### Exercise objective
Start at the line holding "(** ** Edge cases of the search *)". Write out that line and each one after it to the end of the data, unchanged.

──────

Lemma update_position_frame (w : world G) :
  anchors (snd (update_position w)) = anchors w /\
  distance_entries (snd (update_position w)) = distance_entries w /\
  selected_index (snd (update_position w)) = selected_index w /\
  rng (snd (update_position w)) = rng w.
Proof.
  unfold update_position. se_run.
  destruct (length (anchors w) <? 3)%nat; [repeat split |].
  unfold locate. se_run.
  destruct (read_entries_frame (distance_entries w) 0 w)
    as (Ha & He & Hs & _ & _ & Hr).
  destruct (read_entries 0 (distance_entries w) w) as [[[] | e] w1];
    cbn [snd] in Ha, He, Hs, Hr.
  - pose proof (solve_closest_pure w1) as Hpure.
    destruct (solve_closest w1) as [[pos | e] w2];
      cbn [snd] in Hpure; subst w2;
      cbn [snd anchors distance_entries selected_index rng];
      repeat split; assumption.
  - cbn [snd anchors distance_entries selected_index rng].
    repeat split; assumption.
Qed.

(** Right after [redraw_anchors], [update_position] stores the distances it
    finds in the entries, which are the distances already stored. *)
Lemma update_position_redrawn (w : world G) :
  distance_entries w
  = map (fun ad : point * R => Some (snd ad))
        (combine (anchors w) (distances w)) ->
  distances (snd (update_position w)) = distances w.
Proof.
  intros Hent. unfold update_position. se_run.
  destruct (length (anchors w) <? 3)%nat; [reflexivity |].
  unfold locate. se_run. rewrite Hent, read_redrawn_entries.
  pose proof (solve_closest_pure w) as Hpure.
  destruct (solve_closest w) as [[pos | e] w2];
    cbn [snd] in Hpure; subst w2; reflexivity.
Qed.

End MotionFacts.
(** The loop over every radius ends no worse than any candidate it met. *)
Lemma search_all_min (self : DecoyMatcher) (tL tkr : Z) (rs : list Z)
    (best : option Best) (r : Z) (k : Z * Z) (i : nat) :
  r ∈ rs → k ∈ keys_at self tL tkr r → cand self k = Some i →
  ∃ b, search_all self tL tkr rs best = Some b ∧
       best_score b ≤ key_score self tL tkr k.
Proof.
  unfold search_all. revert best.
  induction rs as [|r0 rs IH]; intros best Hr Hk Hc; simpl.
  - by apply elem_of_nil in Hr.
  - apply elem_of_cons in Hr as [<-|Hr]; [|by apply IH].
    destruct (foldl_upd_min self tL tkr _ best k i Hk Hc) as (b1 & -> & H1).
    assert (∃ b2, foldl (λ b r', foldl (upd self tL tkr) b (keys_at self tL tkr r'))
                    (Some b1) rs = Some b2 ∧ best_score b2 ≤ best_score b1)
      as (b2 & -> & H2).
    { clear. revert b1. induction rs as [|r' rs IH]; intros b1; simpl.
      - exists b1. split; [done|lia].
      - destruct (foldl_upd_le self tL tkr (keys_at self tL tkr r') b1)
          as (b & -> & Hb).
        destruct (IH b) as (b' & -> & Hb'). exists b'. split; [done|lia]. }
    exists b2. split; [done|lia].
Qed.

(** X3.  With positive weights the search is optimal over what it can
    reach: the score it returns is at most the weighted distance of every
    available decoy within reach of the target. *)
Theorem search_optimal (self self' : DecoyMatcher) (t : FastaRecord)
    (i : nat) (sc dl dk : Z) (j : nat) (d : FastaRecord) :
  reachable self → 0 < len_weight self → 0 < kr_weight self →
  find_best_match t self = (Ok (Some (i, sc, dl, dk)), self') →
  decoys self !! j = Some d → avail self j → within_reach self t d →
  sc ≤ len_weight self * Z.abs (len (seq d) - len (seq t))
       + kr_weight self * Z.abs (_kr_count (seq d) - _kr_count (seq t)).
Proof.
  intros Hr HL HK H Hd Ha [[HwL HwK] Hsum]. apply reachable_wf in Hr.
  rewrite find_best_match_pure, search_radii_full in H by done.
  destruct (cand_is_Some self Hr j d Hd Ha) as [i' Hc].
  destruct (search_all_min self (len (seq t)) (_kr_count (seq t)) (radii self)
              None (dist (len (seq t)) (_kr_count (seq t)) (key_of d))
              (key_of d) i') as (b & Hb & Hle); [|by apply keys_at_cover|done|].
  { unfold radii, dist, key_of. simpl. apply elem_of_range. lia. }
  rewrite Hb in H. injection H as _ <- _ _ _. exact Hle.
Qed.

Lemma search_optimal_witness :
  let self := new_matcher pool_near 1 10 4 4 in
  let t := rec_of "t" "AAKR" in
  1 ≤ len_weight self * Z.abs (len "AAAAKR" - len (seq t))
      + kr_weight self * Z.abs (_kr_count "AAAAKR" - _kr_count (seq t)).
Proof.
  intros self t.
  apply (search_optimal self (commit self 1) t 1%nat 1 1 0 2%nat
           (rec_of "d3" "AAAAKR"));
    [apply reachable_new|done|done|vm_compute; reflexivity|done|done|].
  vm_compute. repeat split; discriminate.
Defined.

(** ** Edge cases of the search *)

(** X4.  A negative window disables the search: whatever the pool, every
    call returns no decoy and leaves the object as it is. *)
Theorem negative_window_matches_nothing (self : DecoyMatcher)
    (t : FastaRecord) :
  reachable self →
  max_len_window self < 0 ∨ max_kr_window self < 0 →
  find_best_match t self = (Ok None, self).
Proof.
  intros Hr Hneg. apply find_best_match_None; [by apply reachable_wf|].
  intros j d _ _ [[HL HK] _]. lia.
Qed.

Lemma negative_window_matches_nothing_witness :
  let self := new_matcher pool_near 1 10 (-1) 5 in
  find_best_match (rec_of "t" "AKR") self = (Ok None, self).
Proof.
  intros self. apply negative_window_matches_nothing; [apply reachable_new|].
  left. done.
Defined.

──────

### Exercise response
(** ** Edge cases of the search *)

(** X4.  A negative window disables the search: whatever the pool, every
    call returns no decoy and leaves the object as it is. *)
Theorem negative_window_matches_nothing (self : DecoyMatcher)
    (t : FastaRecord) :
  reachable self →
  max_len_window self < 0 ∨ max_kr_window self < 0 →
  find_best_match t self = (Ok None, self).
Proof.
  intros Hr Hneg. apply find_best_match_None; [by apply reachable_wf|].
  intros j d _ _ [[HL HK] _]. lia.
Qed.

Lemma negative_window_matches_nothing_witness :
  let self := new_matcher pool_near 1 10 (-1) 5 in
  find_best_match (rec_of "t" "AKR") self = (Ok None, self).
Proof.
  intros self. apply negative_window_matches_nothing; [apply reachable_new|].
  left. done.
Defined.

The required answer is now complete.